Here are my notes on GLM, and why it is commonly used across industries and research. First, GLM is an interpretable model that is used in industries with heavy regulation. Also, it is a very flexible model because you can pick the family of distribution that fits the taret.
To begin, GLM is modeling the conditional mean, but it does so through a distribution and a link function.
mu_i = E[Y_i | X_i]
g(mu_i) = eta_i = X_i beta
The model is not just predicting a number, but it is assuming a probability distribution for Y_i around the mean mu_i.
What makes a GLM different from OLS
The key differences are:
- GLMs do not assume homoscedasticity (constant variance), since variance depends on the mean.
- GLMs do not assume normality of residuals but instead assume an appropriate distribution from the exponential family.
- GLMs use Maximum Likelihood Estimation (MLE) rather than minimizing squared errors.
For a chosen distribution, link function, and coefficient vector, the model implies a mean for each observation. That mean, along with the dispersion parameter and variance function, implies a probability distribution for the observed outcome.

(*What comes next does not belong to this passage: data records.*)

(* ===== verification/Pci.v ===== *)
(** * PCI bus (drivers/bus/pci.c)

    Base address registers, the scan of the bus, the choice of a driver, probing and
    removal.  The configuration space, the drivers, the allocator and the architecture's
    discovery of buses are parameters; so are the constants of the PCI specification,
    which the code has from a header that is not in the repository. *)

From stdpp Require Import base list list_numbers strings.
From Stdlib Require Import ZArith Lia.
From S2P Require Import Prelude RealtekInit.

(** ** Parameters *)

(** Constants and macros of ipxe/pci.h and ipxe/device.h; [long_bits] is the width of an
    unsigned long. *)
Class PciHeader := {
  PCI_VENDOR_ID : Z;
  PCI_COMMAND : Z;
  PCI_COMMAND_IO : Z;
  PCI_COMMAND_MEM : Z;
  PCI_COMMAND_MASTER : Z;
  PCI_REVISION : Z;
  PCI_LATENCY_TIMER : Z;
  PCI_HEADER_TYPE : Z;
  PCI_HEADER_TYPE_BRIDGE : Z;
  PCI_HEADER_TYPE_MASK : Z;
  PCI_HEADER_TYPE_MULTI : Z;
  PCI_BASE_ADDRESS_0 : Z;
  PCI_BASE_ADDRESS_5 : Z;
  PCI_BASE_ADDRESS_SPACE_IO : Z;
  PCI_BASE_ADDRESS_IO_MASK : Z;
  PCI_BASE_ADDRESS_MEM_TYPE_64 : Z;
  PCI_BASE_ADDRESS_MEM_TYPE_MASK : Z;
  PCI_BASE_ADDRESS_MEM_MASK : Z;
  PCI_SUBORDINATE : Z;
  PCI_INTERRUPT_LINE : Z;
  PCI_ANY_ID : Z;
  BUS_TYPE_PCI : Z;
  PCI_SEG : Z -> Z;
  PCI_BUS : Z -> Z;
  PCI_SLOT : Z -> Z;
  PCI_FUNC : Z -> Z;
  PCI_FIRST_FUNC : Z -> Z;
  PCI_BUSDEVFN : Z -> Z -> Z -> Z -> Z;
  dev_name_size : nat;
  long_bits : Z;
}.
(* ===== verification/PciBar.v ===== *)
(** * Base address registers (drivers/bus/pci.c)

    What the size, the start and the setting of a base address register are on hardware
    that follows the PCI specification. *)

From stdpp Require Import base list strings.
From Stdlib Require Import ZArith Lia.
From S2P Require Import Prelude Pci.

(** The values the PCI specification gives to the constants of a base address register. *)
Class PciHeaderLaws `{PciHeader} := {
  space_io_value : PCI_BASE_ADDRESS_SPACE_IO = 1;
  io_mask_value : PCI_BASE_ADDRESS_IO_MASK = 3;
  type_64_value : PCI_BASE_ADDRESS_MEM_TYPE_64 = 4;
  type_mask_value : PCI_BASE_ADDRESS_MEM_TYPE_MASK = 6;
  mem_mask_value : PCI_BASE_ADDRESS_MEM_MASK = 15;
  long_bits_value : long_bits = 32 \/ long_bits = 64;
}.

(** The device at [pci] has a command register and a base address register at [reg], seen
    through [hw_command], [hw_low] and [hw_high]: bits outside the masks are read-only, and
    the address bits are those from [bar_log] upwards, so the window has [2 ^ bar_log] bytes. *)
Class BarHardware (W : Type) `{PciHeader} `{PciConfig W} (pci : pci_device) (reg : Z) := {
  hw_command : W -> Z;
  hw_low : W -> Z;
  hw_high : W -> Z;
  command_mask : Z;
  bar_flags : Z;
  bar_mask : Z;
  bar_log : Z;
  bar_wide : bool;
  flag_bits := (if bar_has_io bar_flags then 3 else 15);
  mask_low := u32 bar_mask;
  mask_high := u32 (Z.shiftr bar_mask 32);
  hw_read_command w : config_read_word (pci_busdevfn pci) PCI_COMMAND w = (hw_command w, w);
  hw_read_low w : config_read_dword (pci_busdevfn pci) reg w = (hw_low w, w);
  hw_read_high w : bar_wide = true -> config_read_dword (pci_busdevfn pci) (reg + 4) w = (hw_high w, w);
  hw_write_command v w w' : w' = config_write_word (pci_busdevfn pci) PCI_COMMAND v w ->
    hw_command w' = Z.lor (Z.ldiff (hw_command w) command_mask) (Z.land v command_mask) /\
    hw_low w' = hw_low w /\ hw_high w' = hw_high w;
  hw_write_low v w w' : w' = config_write_dword (pci_busdevfn pci) reg v w ->
    hw_command w' = hw_command w /\ hw_low w' = Z.lor bar_flags (Z.land v mask_low) /\
    hw_high w' = hw_high w;
  hw_write_high v w w' : bar_wide = true -> w' = config_write_dword (pci_busdevfn pci) (reg + 4) v w ->
    hw_command w' = hw_command w /\ hw_low w' = hw_low w /\ hw_high w' = Z.land v mask_high;
  hw_command_word w : u16 (hw_command w) = hw_command w;
  hw_low_bits w : hw_low w = Z.lor bar_flags (Z.land (hw_low w) mask_low);
  hw_high_bits w : hw_high w = Z.land (hw_high w) mask_high;
  bar_flags_bits : Z.land bar_flags flag_bits = bar_flags;
  bar_mask_bits : Z.land bar_mask flag_bits = 0;
  bar_wide_type : bar_wide = (bar_type bar_flags =? PCI_BASE_ADDRESS_MEM_TYPE_64);
  bar_log_range : 0 <= bar_log;
  bar_mask_log : exists q, bar_mask = 2 ^ bar_log * (2 * q + 1);
  bar_mask_range : 0 < bar_mask < 2 ^ (if bar_wide then 64 else 32);
}.

(** ** Bits *)

(** The lowest set bit of a number. *)
Lemma lowest_bit n q : 0 <= n -> Z.land (2 ^ n * (2 * q + 1)) (- (2 ^ n * (2 * q + 1))) = 2 ^ n.
Proof.
  intros Hn. rewrite <-Z.mul_opp_r, !(Z.mul_comm (2 ^ n)), <-!Z.shiftl_mul_pow2 by done.
  rewrite <-Z.shiftl_land. replace (2 ^ n) with (Z.shiftl 1 n) by (rewrite Z.shiftl_mul_pow2 by done; lia).
  f_equal. apply Z.bits_inj'. intros i Hi. rewrite Z.land_spec.
  replace (- (2 * q + 1)) with (2 * Z.lnot q + 1) by (unfold Z.lnot; lia).
  destruct (decide (i = 0)) as [->|]; [by rewrite !Z.testbit_odd_0|].
  replace i with (Z.succ (i - 1)) by lia.
  rewrite !Z.testbit_odd_succ, Z.lnot_spec by lia.
  rewrite (Z.bits_above_log2 1) by (cbn; lia). by destruct (Z.testbit q (i - 1)).
Qed.

Lemma land_wrap m z w : 0 <= w -> 0 <= m < 2 ^ w -> Z.land m (z mod 2 ^ w) = Z.land m z.
Proof.
  intros Hw Hm. apply Z.bits_inj'. intros i Hi. rewrite !Z.land_spec, Z.testbit_mod_pow2 by lia.
  destruct (Z.ltb_spec i w); [done|]. rewrite <-(Z.mod_small m (2 ^ w)), Z.mod_pow2_bits_high by lia. done.
Qed.

(** [bits_at E] replaces an equation of numbers by its consequence for the bit [i]. *)
Ltac bits_at E i := apply (f_equal (fun z => Z.testbit z i)) in E.

Ltac bit_specs := unfold u32 in *; repeat first
  [ rewrite Z.land_spec in * | rewrite Z.lor_spec in * | rewrite Z.ldiff_spec in *
  | rewrite Z.testbit_mod_pow2 in * by lia | rewrite Z.shiftr_spec in * by lia
  | rewrite Z.shiftl_spec in * by lia | rewrite Z.bits_0 in * ].

Section Bar.
Context {W : Type} `{PciHeaderLaws} `{PciConfig W} {pci : pci_device} {reg : Z} {HW : BarHardware W pci reg}.
Implicit Types (w : W).

Lemma low_word w : u32 (hw_low w) = hw_low w.
Proof.
  pose proof (hw_low_bits w) as E. pose proof bar_flags_bits as F. unfold flag_bits, mask_low in *.
  assert (0 <= bar_flags < 2 ^ 32) as Hf.
  { rewrite <-F. destruct (bar_has_io _); [change 3 with (Z.ones 2)|change 15 with (Z.ones 4)];
      rewrite Z.land_ones by lia; pose proof (Z.mod_pos_bound bar_flags (2 ^ 2)) as A;
      pose proof (Z.mod_pos_bound bar_flags (2 ^ 4)) as B; lia. }
  apply Z.bits_inj'. intros i Hi. bits_at E i. bit_specs. destruct (Z.ltb_spec i 32); [done|].
  rewrite E, <-(Z.mod_small _ _ Hf), Z.mod_pow2_bits_high by lia. cbn. by rewrite andb_false_r.
Qed.

Lemma high_word w : u32 (hw_high w) = hw_high w.
Proof.
  pose proof (hw_high_bits w) as E. unfold mask_high in *. apply Z.bits_inj'. intros i Hi. bits_at E i. bit_specs.
  destruct (Z.ltb_spec i 32); [done|]. by rewrite E, andb_false_r.
Qed.

Lemma has_io_bit x : bar_has_io x = Z.testbit x 0.
Proof.
  unfold bar_has_io. rewrite space_io_value. change 1 with (Z.ones 1). rewrite Z.land_ones, Z.bit0_odd by lia.
  change (2 ^ 1) with 2. rewrite Zmod_odd. by destruct (Z.odd x).
Qed.

Lemma type_64_bits x :
  (bar_type x =? PCI_BASE_ADDRESS_MEM_TYPE_64) = negb (Z.testbit x 0) && negb (Z.testbit x 1) && Z.testbit x 2.
Proof.
  unfold bar_type. rewrite space_io_value, type_mask_value, type_64_value. apply eq_true_iff_eq.
  rewrite Z.eqb_eq, !andb_true_iff, !negb_true_iff. split.
  - intros E. pose proof E as E0. pose proof E as E1. bits_at E 2. bits_at E0 0. bits_at E1 1.
    rewrite !Z.land_spec in *. cbn in E, E0, E1. by rewrite andb_true_r in *.
  - intros [[A B] C]. apply Z.bits_inj'. intros i Hi. rewrite Z.land_spec.
    destruct (decide (i = 0)) as [->|]; [by rewrite A|]. destruct (decide (i = 1)) as [->|]; [by rewrite B|].
    change (Z.lor 1 6) with 7. destruct (decide (i = 2)) as [->|]; [by rewrite C|].
    assert (2 < i) by lia. rewrite (Z.bits_above_log2 7 i), (Z.bits_above_log2 4 i) by (first [done | change (2 < i); done]). by rewrite andb_false_r.
Qed.

(** The bits of the mask and of the flags, by position. *)
Lemma mask_bit i : 0 <= i -> Z.testbit bar_mask i = true -> Z.testbit flag_bits i = false.
Proof. intros Hi Hm. pose proof bar_mask_bits as E. bits_at E i. bit_specs. by rewrite Hm in E. Qed.

Lemma low_bit w i : 0 <= i < 32 ->
  Z.testbit (hw_low w) i = Z.testbit bar_flags i || Z.testbit (hw_low w) i && Z.testbit bar_mask i.
Proof.
  intros Hi. pose proof (hw_low_bits w) as E. bits_at E i. unfold mask_low in E. bit_specs.
  destruct (Z.ltb_spec i 32); [done|lia].
Qed.

Lemma flag_bit_low w i : 0 <= i < 32 -> Z.testbit flag_bits i = true ->
  Z.testbit (hw_low w) i = Z.testbit bar_flags i.
Proof.
  intros Hi Hf. rewrite low_bit by done. destruct (Z.testbit bar_mask i) eqn:Hm; [|by rewrite andb_false_r, orb_false_r].
  apply mask_bit in Hm; [congruence|lia].
Qed.

Lemma low_has_io w : bar_has_io (hw_low w) = bar_has_io bar_flags.
Proof.
  rewrite !has_io_bit. apply flag_bit_low; [lia|]. unfold flag_bits. by destruct (bar_has_io _).
Qed.

Lemma low_type w : (bar_type (hw_low w) =? PCI_BASE_ADDRESS_MEM_TYPE_64) = bar_wide.
Proof.
  rewrite bar_wide_type, !type_64_bits. pose proof (low_has_io w) as E. rewrite !has_io_bit in E. rewrite E.
  destruct (Z.testbit bar_flags 0) eqn:F; [done|].
  rewrite !(flag_bit_low w); [done| | | |]; try lia; unfold flag_bits; rewrite has_io_bit, F; done.
Qed.

(** What [pci_bar] reads. *)
Definition bar_value (w : W) : Z :=
  if bar_wide && negb (hw_high w =? 0) then
    if 32 <? long_bits then Z.lor (Z.shiftl (hw_high w) 32) (hw_low w) else PCI_BASE_ADDRESS_MEM_TYPE_64
  else hw_low w.

Lemma pci_bar_run w : pci_bar pci reg w = Ret (bar_value w) w.
Proof.
  unfold pci_bar, pci_read_config_dword, on_world, bind, ret, bar_value. rewrite hw_read_low, low_word, low_type.
  destruct bar_wide eqn:E; [|done]. rewrite hw_read_high, high_word by done.
  by destruct (hw_high w =? 0), (32 <? long_bits).
Qed.

Lemma pci_bar_start_run w : pci_bar_start pci reg w = Ret (bar_address (bar_value w)) w.
Proof. unfold pci_bar_start, bind. by rewrite pci_bar_run. Qed.

(** Writing back what the command register held restores it. *)
Lemma command_restored c x :
  Z.lor (Z.ldiff (Z.lor (Z.ldiff c command_mask) (Z.land x command_mask)) command_mask) (Z.land c command_mask) = c.
Proof.
  apply Z.bits_inj'. intros i Hi. bit_specs.
  by destruct (Z.testbit c i), (Z.testbit command_mask i), (Z.testbit x i).
Qed.

(** Decoding is off and the rest of the device is as before. *)
Lemma disable_decoding_run w : exists w', disable_decoding pci w = Ret (hw_command w) w' /\
  hw_low w' = hw_low w /\ hw_high w' = hw_high w /\
  exists x, hw_command w' = Z.lor (Z.ldiff (hw_command w) command_mask) (Z.land x command_mask).
Proof.
  unfold disable_decoding, pci_read_config_word, pci_write_config_word, on_world, bind, ret, update.
  rewrite hw_read_command, hw_command_word. eexists. split; [done|].
  edestruct hw_write_command as (C & L & U); [done|]. split_and!; [done|done|by eexists].
Qed.

Lemma pci_bar_set_run start w : exists w', pci_bar_set pci reg start w = Ret tt w' /\
  hw_command w' = hw_command w /\ hw_low w' = Z.lor bar_flags (Z.land (u32 start) mask_low) /\
  hw_high w' = (if bar_wide then Z.land (if 32 <? long_bits then u32 (Z.shiftr start 32) else 0) mask_high
                else hw_high w).
Proof.
  unfold pci_bar_set. destruct (disable_decoding_run w) as (w1 & E1 & L1 & U1 & x & C1).
  unfold bind at 1. rewrite E1. unfold pci_read_config_dword, on_world, bind, ret.
  rewrite hw_read_low, low_word, low_type. unfold pci_write_config_dword, pci_write_config_word, update.
  edestruct (hw_write_low (u32 start) w1) as (C2 & L2 & U2); [done|].
  destruct bar_wide eqn:E; cbv zeta iota.
  - eexists. split; [done|]. edestruct hw_write_command as (C & L & U); [done|]. rewrite C, L, U.
    edestruct (hw_write_high (if 32 <? long_bits then u32 (Z.shiftr start 32) else 0)) as (C3 & L3 & U3); [done..|].
    rewrite C3, L3, U3, C2, L2, C1, command_restored. done.
  - eexists. split; [done|]. edestruct hw_write_command as (C & L & U); [done|]. rewrite C, L, U.
    rewrite C2, L2, U2, C1, U1, command_restored. done.
Qed.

For each row, the model assigns a probability or density to the actual observed y_i. Multiplying those values across all rows gives the likelihood.
L(beta) = product over i of f(y_i | mu_i, phi)
log L(beta) = sum over i of log f(y_i | mu_i, phi)
GLM is fit by finding the set of parameters for which the likelihood (log-likelihood to simplify) is the highest.
beta_hat = argmax_beta log L(beta)
The exponential family
GLMs rely on distributions from the exponential family. A distribution belongs to the exponential family if its density or mass function can be written in this general form:
f(y | theta, phi)
= exp((y * theta - b(theta)) / a(phi) + c(y, phi))
Normal, Poisson, binomial, gamma, and inverse Gaussian distributions all fit into this form.
That shared structure is what lets GLMs use a unified fitting and inference approach.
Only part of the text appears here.